School of Liberal Arts Student Commencement Speaker Simenesh Semine (SLA ’21) is dedicated to serving others. As a guiding light for her decisions, Semine often poses the question “what are we here for if not to help each other?” Her four years at Tulane have demonstrated this tenet.
A political science and Africana Studies graduating senior, Semine’s dedication to service—which was a key factor for her attending Tulane—led her to involvement with both the Tulane Black Student Union (TBSU) and the Center for Public Service. Since her sophomore year, Semine served on the executive board of TBSU, with the exception of one semester she spent studying in Sydney, Australia. This past year, Semine served as the organization’s external vice president, working closely with her fellow classmates to draft the organization’s list of demands aimed at creating a more equitable campus. Crafted from the tenets set forth by the African American Congress of Tulane in 1968 and influenced by the Call for Unity rally in 2015, the request for Tulane to create an equity fee by the Les Griots Violets in 2019, and community feedback, the list of demands supports the organization’s overall mission to create a safe and welcoming environment for students of color at Tulane. In the weeks leading to commencement, Semine shared, “My hope for TBSU is that it maintains its focus on being, first and foremost, a place for black students to go and feel comfortable. I also hope the organization upholds the demands we set forth this year and finds additional way to improve Tulane for everyone, without the labor totally being on students of color.”

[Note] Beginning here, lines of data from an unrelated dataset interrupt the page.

Lemma insertJobs_total p r available rows d :
  unused (j_id <$> jobs d) (nextId d) → p ∈ p_id <$> pipelines d → r ∈ r_id <$> runs d →
  (∀ pair, pair ∈ rows → pair.1 ∈ c_id <$> pipelineComponents d ∧ pair.2 ∈ s_id <$> runSteps d) →
  ∃ out, insertJobs p r available rows d =
      (Ok out, set_nextId (nextId d + length rows) (set_jobs (jobs d ++ out) d)) ∧
    (λ j, (j_componentId j, j_runStepId j)) <$> out = rows ∧
    Forall (λ j, j_pipelineId j = p ∧ j_runId j = r ∧ j_state j = JobState.queued ∧
      j_availableAt j = available ∧ j_attempt j = 0%Z) out ∧
    numbered j_id (nextId d) out.
Proof.
  intros Hu Hp Hr Hrows. unfold insertJobs, transaction.
  cut (∃ out, for_each (insertJob p r available) rows d =
      (Ok out, set_nextId (nextId d + length rows) (set_jobs (jobs d ++ out) d)) ∧
    (λ j, (j_componentId j, j_runStepId j)) <$> out = rows ∧
    Forall (λ j, j_pipelineId j = p ∧ j_runId j = r ∧ j_state j = JobState.queued ∧
      j_availableAt j = available ∧ j_attempt j = 0%Z) out ∧
    numbered j_id (nextId d) out).
  { intros (out & Ho & ?). exists out. by rewrite Ho. }
  revert d Hu Hp Hr Hrows. induction rows as [|pair rows IH]; intros d Hu Hp Hr Hrows.
  { exists []. simpl. rewrite app_nil_r, Nat.add_0_r. split_and!; try done. by destruct d. }
  cbn [for_each]. set (row := {| j_id := uuid (nextId d); j_pipelineId := p; j_runId := r;
       j_runStepId := pair.2; j_componentId := pair.1; j_state := JobState.queued;
       j_availableAt := available; j_claimedAt := None; j_heartbeatAt := None;
       j_workerId := None; j_attempt := 0; j_retryMaxAttempts := 1; j_retryDelaySeconds := 0;
       j_createdAt := clock d; j_completedAt := None |}).
  set (d1 := set_jobs (jobs d ++ [row]) (set_nextId (S (nextId d)) d)).
  destruct (IH d1) as (out & Hout & Hc & Ha & Hn); [|done|done| |].
  { simpl. rewrite fmap_app. by apply unused_snoc. }
  { intros; apply Hrows. by right. }
  destruct (Hrows pair (list_elem_of_here _ _)) as [Hpc Hps].
  exists (row :: out). split; [|split_and!].
  - rewrite bind_run. unfold insertJob at 1, newId. rewrite bind_run. cbv beta iota.
    rewrite bind_run. unfold gets at 1. cbv beta iota zeta.
    rewrite bind_run. unfold enforce at 1. rewrite decide_True by (by apply unused_here).
    do 4 (rewrite bind_run; unfold enforce at 1; rewrite decide_True by done).
    rewrite bind_run. unfold puts at 1. cbv beta iota. fold row.
    change (set_jobs _ (set_nextId (S (nextId d)) d)) with d1.
    unfold mret at 1, M_ret at 1. cbv beta iota. rewrite bind_run, Hout. unfold mret, M_ret.
    f_equal. unfold d1. simpl. by rewrite Nat.add_succ_r, <-(assoc_L (++)).
  - csimpl. rewrite Hc. by destruct pair.
  - by constructor.
  - unfold numbered in *. csimpl. by rewrite Hn.
Qed.

Lemma lifecycle_int4 now event occurred p r s id :
  eventInt4 (eventRow now (lifecycleEvent event occurred p r s) id).
Proof. unfold eventInt4. rewrite !Forall_cons, Forall_nil. simpl. done. Qed.

(** Life cycle events of runs and steps of the store. *)
Lemma insertOperationalEvents_total (inputs : list OperationalEventInput) now d :
  unused (o_id <$> operationalEvents d) (nextId d) →
  (∀ i, i ∈ inputs → ∃ event occurred p r s, i = lifecycleEvent event occurred p r s ∧
     p ∈ p_id <$> pipelines d ∧ r ∈ r_id <$> runs d ∧ referencesIf runSteps s_id s d) →
  ∃ out, insertOperationalEvents (eventRow now <$> inputs) d =
      (Ok (), set_nextId (nextId d + length inputs)
                (set_operationalEvents (operationalEvents d ++ out) d)) ∧
    Forall2 (λ i o, ∃ id, o = eventRow now i id) inputs out ∧ numbered o_id (nextId d) out.
Proof.
  intros Hu Hin. unfold insertOperationalEvents, transaction. rewrite bind_run.
  cut (∃ us out, for_each insertOperationalEvent (eventRow now <$> inputs) d =
      (Ok us, set_nextId (nextId d + length inputs)
                (set_operationalEvents (operationalEvents d ++ out) d)) ∧
    Forall2 (λ i o, ∃ id, o = eventRow now i id) inputs out ∧ numbered o_id (nextId d) out).
  { intros (us & out & Ho & ?). exists out. by rewrite Ho. }
  revert d Hu Hin. induction inputs as [|i inputs IH]; intros d Hu Hin.
  { exists [], []. simpl. rewrite app_nil_r, Nat.add_0_r. split_and!; try done; by destruct d. }
  destruct (Hin i (list_elem_of_here _ _)) as (event & occurred & p & r & s & Hi & Hp & Hr & Hs).
  csimpl. set (row := eventRow now i (uuid (nextId d))).
  set (d1 := set_operationalEvents (operationalEvents d ++ [row]) (set_nextId (S (nextId d)) d)).
  destruct (IH d1) as (us & out & Hout & Ho & Hn).
  { simpl. rewrite fmap_app. by apply unused_snoc. }
  { intros j Hj. by apply (Hin j (list_elem_of_further _ _ _ Hj)). }
  exists (() :: us), (row :: out). split; [|split].
  - rewrite bind_run. unfold insertOperationalEvent at 1, newId. rewrite bind_run. cbv beta iota zeta.
    fold row. rewrite bind_run. unfold enforce at 1.
    rewrite decide_True by (unfold row; rewrite Hi; apply lifecycle_int4).
    rewrite bind_run. unfold enforce at 1. rewrite decide_True by (by apply unused_here).
    do 2 (rewrite bind_run; unfold enforce at 1;
          rewrite decide_True by (unfold row; rewrite Hi; simpl; assumption)).
    rewrite bind_run; unfold enforce at 1;
      rewrite decide_True by (unfold row; rewrite Hi; simpl; assumption).
    rewrite bind_run; unfold enforce at 1; rewrite decide_True by (unfold row; rewrite Hi; exact I).
    unfold puts at 1. cbv beta iota.
    change (set_operationalEvents _ (set_nextId (S (nextId d)) d)) with d1.
    rewrite bind_run, Hout. unfold mret, M_ret.
    f_equal. unfold d1. simpl. by rewrite Nat.add_succ_r, <-(assoc_L (++)).
  - constructor; [by eexists|done].
  - unfold numbered in *. csimpl. by rewrite Hn.
Qed.

(** ** The work a run starts with *)

Definition componentsOf (p : string) (d : Database) : list ComponentRow :=
  filter (λ c, c_pipelineId c = p) (pipelineComponents d).
Definition sourcesOf (p : string) (d : Database) : list ComponentRow :=
  filter (λ c, c_kind c = ComponentKind.source) (componentsOf p d).

(** A step for each component with its event, a job for each Source. *)
Definition startedWith (p r : string) (now : Z) (d d' : Database) : Prop :=
  ∃ newSteps newEvents newJobs,
    d' = set_nextId (nextId d + length newSteps + length newEvents + length newJobs)
      (set_jobs (jobs d ++ newJobs) (set_operationalEvents (operationalEvents d ++ newEvents)
        (set_runSteps (runSteps d ++ newSteps) d))) ∧
    s_componentId <$> newSteps = c_id <$> componentsOf p d ∧
    Forall (λ s, s_runId s = r ∧ s_state s = RunState.queued) newSteps ∧
    Forall2 (λ s o, ∃ id, o = eventRow (clock d)
      (lifecycleEvent OperationalEventKind.step_queued now p r (Some (s_id s))) id) newSteps newEvents ∧
    j_componentId <$> newJobs = c_id <$> sourcesOf p d ∧
    Forall (λ j, j_pipelineId j = p ∧ j_runId j = r ∧ j_state j = JobState.queued ∧
      j_availableAt j = now ∧ j_attempt j = 0%Z ∧
      ∃ s, s ∈ newSteps ∧ s_id s = j_runStepId j ∧ s_componentId s = j_componentId j) newJobs.

(** The step of each component, as the code looks it up. *)
Definition stepIndex (sts : list RunStepRow) : gmap string string :=
  foldl (λ m step, <[s_componentId step := s_id step]> m) ∅ sts.

Lemma stepIndex_lookup p d sts c :
  integrity d → s_componentId <$> sts = c_id <$> componentsOf p d → c ∈ componentsOf p d →
  ∃ s, s ∈ sts ∧ s_componentId s = c_id c ∧ stepIndex sts !! c_id c = Some (s_id s).
Proof.
  intros Hd Hsc Hc. assert (c_id c ∈ s_componentId <$> sts) as Hin
    by (rewrite Hsc; by apply list_elem_of_fmap_2).
  apply list_elem_of_fmap in Hin as (s & Heq & Hs). exists s. split_and!; [done|done|]. rewrite Heq.
  apply (lookup_foldl_insert s_componentId s_id); [|done]. rewrite Hsc. apply NoDup_filter_fmap, pk_components, Hd.
Qed.

Definition stepEvents (p r : string) (now : Z) (sts : list RunStepRow) : list OperationalEventInput :=
  (λ s, lifecycleEvent OperationalEventKind.step_queued now p r (Some (s_id s))) <$> sts.

Lemma recordStepEvents_total p r now sts d :
  sts ≠ [] → unused (o_id <$> operationalEvents d) (nextId d) → p ∈ p_id <$> pipelines d → r ∈ r_id <$> runs d →
  (∀ s, s ∈ sts → s_id s ∈ s_id <$> runSteps d) →
  ∃ evs, recordOperationalEvents (stepEvents p r now sts) d =
      (Ok (), set_nextId (nextId d + length sts) (set_operationalEvents (operationalEvents d ++ evs) d)) ∧
    Forall2 (λ s o, ∃ id, o = eventRow (clock d)
      (lifecycleEvent OperationalEventKind.step_queued now p r (Some (s_id s))) id) sts evs ∧
    numbered o_id (nextId d) evs.
Proof.
  intros Hne Hu Hp Hr Hs.
  destruct (insertOperationalEvents_total (stepEvents p r now sts) (clock d) d) as (evs & E & Hev & Hen); [done| |].
  { intros i (s & -> & Hin)%list_elem_of_fmap. do 5 eexists. split_and!; [done..|]. by apply Hs. }
  exists evs. split_and!; [|by apply Forall2_fmap_l in Hev|done].
  unfold recordOperationalEvents. rewrite bind_run, (for_each_total _ (λ _, ())).
  2:{ intros i (s & -> & _)%list_elem_of_fmap. done. }
  unfold stepEvents in *. rewrite length_fmap in *. rewrite decide_True; [by rewrite bind_run|].
  destruct sts; [done|simpl; lia].
Qed.

(** The rows a start adds leave the supply ahead of every identifier. *)
Lemma started_fresh sts evs js d :
  fresh d → numbered s_id (nextId d) sts → numbered o_id (nextId d + length sts) evs →
  numbered j_id (nextId d + length sts + length evs) js →
  fresh (set_nextId (nextId d + length sts + length evs + length js)
    (set_jobs (jobs d ++ js) (set_operationalEvents (operationalEvents d ++ evs)
      (set_runSteps (runSteps d ++ sts) d)))).
Proof.
  intros [F1 F2 F3 F4] Hs Ho Hj. split; simpl; rewrite ?fmap_app.
  - eapply unused_later, F1. lia.
  - eapply unused_later; [|by apply (unused_numbered _ _ (nextId d))]. lia.
  - apply unused_numbered; [done|]. eapply unused_later, F3. lia.
  - eapply unused_later; [|apply (unused_numbered _ _ (nextId d + length sts)); [done|]]; [lia|].
    eapply unused_later, F4. lia.
Qed.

Semine is originally from Boston, but each of her years at Tulane has brought her closer to the city of New Orleans. Working as a Community Engagement Advocate with the Center for Public Service, Semine has deepened her research on histories of oppression—from race to gender and disability—to help facilitate conversations about inequality in ethical ways. Whether to aid public service involvement with local community members or in response to a professor's request for a particular class, community engagement advocates offer informed student voices on the process of working in service to the New Orleans community. “I think that if we don’t recognize our impact on those around us,” explained Semine, “then we’re missing the point of this education.” Further demonstrating her commitment to community service, Semine served as a Public Service Fellow at Tulane and interned with Southeast Louisiana Legal Services, which provides free civil aid to low incomed individuals across Southeast U.S.
This summer, Semine will return to Boston to spend time with friends and family as she cultivates a career path focused on aiding others and creating systemic change. “We’re in an age where we can see how much other people need help. We can see our friends, neighbors, and classmates right beside us that need our assistance. It’s so important that we are actively helping others in this world.”